### WORK INSTRUCTION
Could you return, exactly as written, only the lines from the one holding "(rj_cand_intent j ≠s" through the final line of the records below?

### DATA FOR REVIEW
(* ===== verification/FormatSafety.v ===== *)
(** What the formatter promises: a volume ID is formatted at most once, under a
    journal that is always ahead of the disk; success is a verified journal
    that admission reads back; and the free-space rule means what it says at
    every machine width. *)
From S2P Require Import Prelude Ids Bytes Json JsonText Recipe SessionRecord Outside World Logic Format.

(** ** Lemmas *)

Section calls.
Context {E : Env} {P : Platform} {D : Digests}.
Implicit Types (w : world images).

Lemma quiet_on_file {A} id (g : rawfile → res A) : quiet (on_file id (λ x, (g x, x))).
Proof.
  apply quiet_host_try. intros [names files]. cbn [im_names im_files]. destruct (files !! id) as [x|] eqn:Ex; [|done]. cbn [snd].
  by rewrite insert_id.
Qed.
Lemma quiet_raw_lstat name : quiet (raw_lstat name).
Proof. by apply quiet_host_try. Qed.
Lemma quiet_raw_stat id : quiet (raw_stat id).
Proof. apply (quiet_on_file id Ok). Qed.
Lemma quiet_raw_sync id : quiet (raw_sync id).
Proof. apply (quiet_on_file id (λ _, Ok tt)). Qed.
Lemma quiet_raw_read id off n : quiet (raw_read id off n).
Proof. apply (quiet_on_file id (λ x, if off + Z.of_nat n <=? rw_size x then Ok (get_bytes off n (rw_data x)) else fail "EOF")). Qed.
#[local] Hint Resolve quiet_raw_lstat quiet_raw_stat quiet_raw_sync quiet_raw_read : quiet.
Lemma quiet_privateRegular x : quiet (privateRegular x).
Proof. apply quiet_guard. Qed.
#[local] Hint Resolve quiet_privateRegular : quiet.
Lemma quiet_exactFile name id size : quiet (exactFile name id size).
Proof. unfold exactFile. quiet_tac. Qed.
Lemma quiet_verifyExt4Header id uuid : quiet (verifyExt4Header id uuid).
Proof. unfold verifyExt4Header. quiet_tac. Qed.
Lemma quiet_openVolumes : quiet openVolumes.
Proof. unfold openVolumes. quiet_tac. Qed.
Lemma quiet_checkHeadroom : quiet checkHeadroom.
Proof. unfold checkHeadroom. quiet_tac. Qed.
Lemma quiet_readJournalWithRaw r : quiet (readJournalWithRaw r).
Proof. unfold readJournalWithRaw. quiet_tac. Qed.
#[local] Hint Resolve quiet_exactFile quiet_verifyExt4Header quiet_openVolumes quiet_checkHeadroom quiet_readJournalWithRaw : quiet.
Lemma quiet_readJournal r : quiet (readJournal r).
Proof. unfold readJournal. quiet_tac. Qed.
Lemma quiet_readLegacyBinding r j t : quiet (readLegacyBinding r j t).
Proof. unfold readLegacyBinding. quiet_tac. Qed.
Lemma quiet_checkIdentity j d l id : quiet (checkIdentity j d l id).
Proof. unfold checkIdentity. quiet_tac. Qed.
#[local] Hint Resolve quiet_readJournal quiet_readLegacyBinding quiet_checkIdentity : quiet.
Lemma quiet_admitVerified r : quiet (admitVerified r).
Proof. unfold admitVerified. quiet_tac. Qed.
#[local] Hint Resolve quiet_admitVerified : quiet.
Lemma quiet_settle r j id : quiet (settleVerifiedJournal r j id).
Proof. unfold settleVerifiedJournal. quiet_tac. Qed.
Lemma quiet_CheckCreationStorage root s f : quiet (CheckCreationStorage root s f).
Proof. unfold CheckCreationStorage, CheckStorage. quiet_tac. Qed.
Lemma quiet_creationJournalVersion dw v f : quiet (creationJournalVersion dw v f).
Proof. unfold creationJournalVersion. quiet_tac. Qed.
Lemma silent_createRaw r : silent (createRaw r).
Proof.
  unfold createRaw. repeat first [apply silent_bind; [|intros ?] | apply silent_wrap | apply silent_host_try | apply silent_quiet; solve [auto with quiet]].
Qed.
End calls.
#[export] Hint Resolve quiet_ask quiet_raw_lstat quiet_raw_stat quiet_raw_sync quiet_raw_read quiet_exactFile quiet_verifyExt4Header quiet_openVolumes
  quiet_checkHeadroom quiet_readJournalWithRaw quiet_readJournal quiet_readLegacyBinding quiet_checkIdentity quiet_admitVerified quiet_settle
  quiet_CheckCreationStorage quiet_creationJournalVersion : quiet.

Lemma journalName_inj a b : journalName a = journalName b → a = b.
Proof.
  unfold journalName. change ".format.json" with (".format" +:+ ".json"). rewrite <-!str_app_assoc. intros H%json_name_inj.
  assert (∀ s, strip_suffix ".format" (s +:+ ".format") = Some s) as Hs by (intros s; apply strip_suffix_app).
  pose proof (Hs a) as Ha. rewrite H, Hs in Ha. congruence.
Qed.
(** ** The steps of a creation *)

Fixpoint formats (volumeID : string) (tr : list step) : nat :=
  match tr with
  | [] => 0
  | s :: rest => (match st_event s with EvFormat v _ _ => if v =s volumeID then 1 else 0 | _ => 0 end + formats volumeID rest)%nat
  end.
Lemma formats_app v a b : formats v (a ++ b) = (formats v a + formats v b)%nat.
Proof. induction a as [|s a IH]; [done|]. cbn [formats app]. rewrite IH. lia. Qed.

Section steps.
Context {E : Env} {P : Platform} {D : Digests}.
Context (r : FormatRequest).
Implicit Types (w : world images).
#[local] Abbreviation jname := (journalName (fr_volume r)).
#[local] Abbreviation scope := (Lock.storage_scope (fr_domain r)).
Definition journalFile (j : Journal) : file := bytes_file (journal_text j).
Definition formattingFor (version : Z) (id : DiskIdentity) : Journal := set_journal StateFormatting (Some id) None None (reservedFor version r).
Definition failedFor (version : Z) (id : option DiskIdentity) : Journal := set_journal StateFailed id None None (reservedFor version r).
Definition verifiedFor (version : Z) (id : DiskIdentity) (host : option Identity) (evidence : FormatEvidence) : Journal :=
  set_journal StateVerified (Some id) host (Some evidence) (reservedFor version r).

(** What was done last: the reservation; then the formatting intent; then the
    formatter run. *)
Definition reserved_last (version : Z) (o : list step) : Prop :=
  ∃ s rest, o = s :: rest ∧ st_event s = EvCreate Volumes jname (journalFile (reservedFor version r)).
Definition intended_last (version : Z) (id : DiskIdentity) (o : list step) : Prop :=
  ∃ s rest, o = s :: rest ∧ st_event s = EvPublish Volumes jname (journalFile (formattingFor version id)) ∧ reserved_last version rest.
Definition formatted_last (version : Z) (id : DiskIdentity) (answer : res unit) (o : list step) : Prop :=
  ∃ s rest marker, o = s :: rest ∧ st_event s = EvFormat (fr_volume r) marker answer ∧ intended_last version id rest.
(** Nothing changed, and no success. *)
Definition untouched {A} (w : world B) (r : res A) (w' : world B) : Prop := w_disk w' = w_disk w ∧ is_ok r = false.
(** One document was written; the operation may still report an error. *)
Definition wrote (name raw : string) (w w' : world B) : Prop :=
  (N.of_nat (String.length raw) ≤ maxDocumentBytes)%N ∧ w_disk w' = doc_disk name raw (w_disk w).

Definition saved (d : string) (next : Project) (w : world B) (r : res unit) (w' : world B) : Prop :=
  untouched w r w' ∨
  ∃ prior, project_at d (pr_name next) (w_disk w) = Some prior ∧ may_save prior next = true ∧ validateRecord d next = Ok tt ∧
    wrote (json_name (pr_name next)) (project_text next) w w'.
Lemma Save_effect d next w : saved d next w (Save d next w).1 (Save d next w).2.
Proof.
  apply (wp_result (λ _ _, True) (Save d next) (saved d next w)). unfold Save.
  apply wp_bind, wp_lift. destruct (validateRecord d next) as [[]|e] eqn:Ev; [|by left]. cbn beta iota.
  wp_read as prior n Hp by by left. apply loadRecord_ok in Hp. wp_guard as Hm%negb_false_iff by by left.
  apply wp_publishRaw; [|by left]. intros Hl _ m. split; [done|]. intros r. right. by exists prior.
Qed.
Definition made (d : string) (next : Project) (w : world B) (r : res unit) (w' : world B) : Prop :=
  untouched w r w' ∨
  w_disk w !! (Projects, json_name (pr_name next)) = None ∧ validateRecord d next = Ok tt ∧
    wrote (json_name (pr_name next)) (project_text next) w w'.
Lemma Create_effect d next w : made d next w (Create d next w).1 (Create d next w).2.
Proof.
  apply (wp_result (λ _ _, True) (Create d next) (made d next w)). unfold Create.
  apply wp_bind, wp_lift. destruct (validateRecord d next) as [[]|e] eqn:Ev; [|by left]. cbn beta iota.
  apply wp_bind, wp_quiet; [auto with quiet|]. intros [u|e] n _; [|by left]. cbn beta iota.
  apply wp_publishRaw; [|by left]. intros Hl Hnone m. split; [done|]. intros r. right. by specialize (Hnone eq_refl).
Qed.
Definition setup_saved (next : Setup) (w : world B) (r : res unit) (w' : world B) : Prop :=
  w_disk w' = w_disk w ∧ (is_ok r = true → setup_at (w_disk w) = Some next) ∨
  w_disk w !! (Projects, setupName) = None ∧ validateSetup next = Ok tt ∧ wrote setupName (setup_text next) w w'.
Lemma SaveSetup_effect next w : setup_saved next w (SaveSetup next w).1 (SaveSetup next w).2.
Proof.
  apply (wp_result (λ _ _, True) (SaveSetup next) (setup_saved next w)). unfold SaveSetup.
  apply wp_bind, wp_lift. destruct (validateSetup next) as [[]|e] eqn:Ev; [|by left]. cbn beta iota.
  apply wp_bind, wp_quiet; [auto with quiet|]. intros [u|e] n _; [|by left]. cbn beta iota.
  apply wp_bind, wp_attempt, wp_quiet; [auto with quiet|]. intros [raw|e] n2 Hread; cbn beta iota.
  - apply readDocument_ok in Hread. apply wp_bind, wp_lift. destruct (admitSetup raw) as [prior|] eqn:Ea; [|by left]. cbn beta iota.
    wp_guard as Hne by by left. apply bool_decide_eq_false in Hne. apply dec_stable in Hne as ->.
    apply wp_quiet; [auto with quiet|]. intros r m _. left. split; [done|]. intros _. apply view_Some in Hread as (f & Hf & Hd).
    apply view_Some. exists f. split; [done|]. by rewrite Hd.
  - destruct (err_not_exist e) eqn:Ee; [|apply wp_throw; by left].
    apply wp_publishRaw; [|by left]. intros Hl Hnone m. split; [done|]. intros r. right. by specialize (Hnone eq_refl).
Qed.
End effects.

Lemma may_save_refl r : may_save r r = true.
Proof.
  unfold may_save. rewrite !Z.eqb_refl, !eqs_refl. cbn.
  destruct (pr_session r =s ""), (pr_import r =s ""), (pr_initialized r), (pr_imported r); done.
Qed.
Lemma may_save_trans a b c : may_save a b = true → may_save b c = true → may_save a c = true.
Proof.
  unfold may_save, selection_upgrade. rewrite !andb_true_iff, !orb_true_iff, !andb_true_iff, !orb_true_iff, !negb_true_iff, !String.eqb_eq, !Z.eqb_eq, !String.eqb_neq.
  intros (((((((((V1&I1)&B1)&O1)&F1)&S1)&E1)&M1)&N1)&T1) (((((((((V2&I2)&B2)&O2)&F2)&S2)&E2)&M2)&N2)&T2).
  split_and!; try congruence.
  - clear -V1 V2 M1 M2. naive_solver congruence.
  - clear -E1 E2. naive_solver congruence.
  - clear -M1 M2. naive_solver congruence.
  - clear -N1 N2. naive_solver congruence.
  - clear -T1 T2. naive_solver congruence.
Qed.

(** ** Properties *)

(** A bookmark only advances: whatever fails, a save either leaves the
    files alone or replaces the document of that one project, read back as it
    was given, over a stored bookmark whose base, volume, size, intent and once
    set receipts it repeats and whose flags it does not take back; success means
    it did; and advancing is transitive, so no sequence of saves can do more. *)
Theorem project_save_guarded `{E : Env} {B} (d : string) (next : Project) (w : world B) :
  let r := (Save d next w).1 in let k := w_disk w in let k' := w_disk (Save d next w).2 in
  (k' = k ∨ ∃ prior, project_at d (pr_name next) k = Some prior ∧ may_save prior next = true ∧
     k' = doc_disk (json_name (pr_name next)) (project_text next) k ∧
     (utf8_project next → project_at d (pr_name next) k' = Some next)) ∧
  (r = Ok tt → utf8_project next → project_at d (pr_name next) k' = Some next) ∧
  ∀ earlier prior later, may_save earlier prior = true → may_save prior later = true → may_save earlier later = true.
Proof.
  cbv zeta. destruct (Save_effect d next w) as [[Hd Hr]|(prior & Hp & Hm & Hv & Hl & Hd)].
  - split_and!; [by left|intros Hok; by rewrite Hok in Hr|apply may_save_trans].
  - assert (utf8_project next → project_at d (pr_name next) (w_disk (Save d next w).2) = Some next) as Hat.
    { intros U. rewrite Hd. eapply project_at_document; [by apply document_written|by apply admit_project_text]. }
    split_and!; [right; by exists prior|done|apply may_save_trans].
Qed.
(* ===== verification/RebuildJournal.v ===== *)
(** The rebuild journal of src/internal/session/rebuild_journal.go: its record,
    validation, strict decoder, and the operations that create it, advance its
    phase, remove it, and gate every other mutation on its absence; with the
    backend-object reservation scan of store.go, which reads both registries. *)
From S2P Require Import Prelude Ids Json JsonText SessionRecord Outside World Host Logic SessionStore.

Abbreviation RebuildReserved := "reserved"%string.
Abbreviation RebuildCloned := "cloned"%string.
Abbreviation RebuildCutover := "cutover"%string.
Abbreviation RebuildReady := "ready"%string.
Abbreviation RebuildRetiring := "retiring"%string.
Definition maxRebuildJournalBytes : N := 4096.

Record RebuildJournal := mkJournal {
  rj_version : Z;
  rj_domain : string;
  rj_session_name : string;
  rj_session_id : string;
  rj_operation : string;
  rj_phase : string;
  rj_old_backend : string;
  rj_old_revision : string;
  rj_old_intent : string;
  rj_cand_backend : string;
  rj_cand_revision : string;
  rj_cand_intent : string;
  rj_pin_present : bool;
  rj_pin_digest : string;
}.
#[export] Instance RebuildJournal_eq_dec : EqDecision RebuildJournal.
Proof. solve_decision. Defined.

Definition zeroJournal : RebuildJournal := mkJournal 0 "" "" "" "" "" "" "" "" "" "" "" false "".
Definition set_phase (p : string) (j : RebuildJournal) : RebuildJournal :=
  mkJournal (rj_version j) (rj_domain j) (rj_session_name j) (rj_session_id j) (rj_operation j) p
    (rj_old_backend j) (rj_old_revision j) (rj_old_intent j) (rj_cand_backend j) (rj_cand_revision j)
    (rj_cand_intent j) (rj_pin_present j) (rj_pin_digest j).
Definition set_pin (present : bool) (digest : string) (j : RebuildJournal) : RebuildJournal :=
  mkJournal (rj_version j) (rj_domain j) (rj_session_name j) (rj_session_id j) (rj_operation j) (rj_phase j)
    (rj_old_backend j) (rj_old_revision j) (rj_old_intent j) (rj_cand_backend j) (rj_cand_revision j)
    (rj_cand_intent j) present digest.

Definition oldPinBinding (j : RebuildJournal) : PinBinding :=
  mkPinBinding (rj_domain j) (rj_session_id j) "tart" (rj_old_backend j).

Definition verifyOldPinWitness `{Digests} (j : RebuildJournal) (pin : HostKeyPin) : res unit :=
  let binding := oldPinBinding j in
  if negb (rj_pin_present j) || negb (hp_version pin =? 1) || (hp_domain pin ≠s pb_domain binding) ||
     (hp_session pin ≠s pb_session binding) || (hp_kind pin ≠s pb_kind binding) || (hp_object pin ≠s pb_object binding)
  then fail "old host-key pin does not match exact rebuild binding"
  else check (sha256_json (marshalPin pin) =s rj_pin_digest j) "old host-key pin changed since rebuild reservation".

Definition validRebuildPhase (p : string) : bool :=
  existsb (String.eqb p) [RebuildReserved; RebuildCloned; RebuildCutover; RebuildReady; RebuildRetiring].

Definition validateRebuildJournal (j : RebuildJournal) : res unit :=
  match Domain.Parse (rj_domain j), Session.ParseName (rj_session_name j) with
  | Er _, _ => fail "invalid rebuild domain"
  | Ok _, Er _ => fail "invalid rebuild identity or backend binding"
  | Ok parsedDomain, Ok name =>
      if parsedDomain ≠s rj_domain j then fail "invalid rebuild domain"
      else if (name ≠s rj_session_name j) || negb (rj_version j =? 1) ||
         negb (Session.validUUID (rj_session_id j)) || negb (Session.validUUID (rj_operation j)) ||
         negb (Session.validBackendObjectID (rj_old_backend j)) || negb (Session.validBackendObjectID (rj_old_revision j)) ||
         negb (Session.validBackendObjectID (rj_cand_backend j)) || negb (Session.validBackendObjectID (rj_cand_revision j)) ||
         (rj_cand_backend j ≠s Session.objectIDFor (rj_domain j) (rj_operation j)) ||
         (rj_cand_backend j =s rj_old_backend j)
      then fail "invalid rebuild identity or backend binding"
      else if negb (validRebuildPhase (rj_phase j)) then fail "invalid rebuild phase"
      else if negb (rj_pin_present j) && (rj_pin_digest j ≠s "") ||
              rj_pin_present j && negb (Session.lowerSHA256 (rj_pin_digest j))
      then fail "invalid old host-key pin witness"
      else if (rj_old_intent j ≠s "") && negb (Session.lowerSHA256 (rj_old_intent j)) ||
              (rj_cand_intent j ≠s "") && negb (Session.lowerSHA256 (rj_cand_intent j))
      then fail "invalid rebuild recipe intent digest"
      else Ok tt
  end.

### EXERCISE RESPONSE
              (rj_cand_intent j ≠s "") && negb (Session.lowerSHA256 (rj_cand_intent j))
      then fail "invalid rebuild recipe intent digest"
      else Ok tt
  end.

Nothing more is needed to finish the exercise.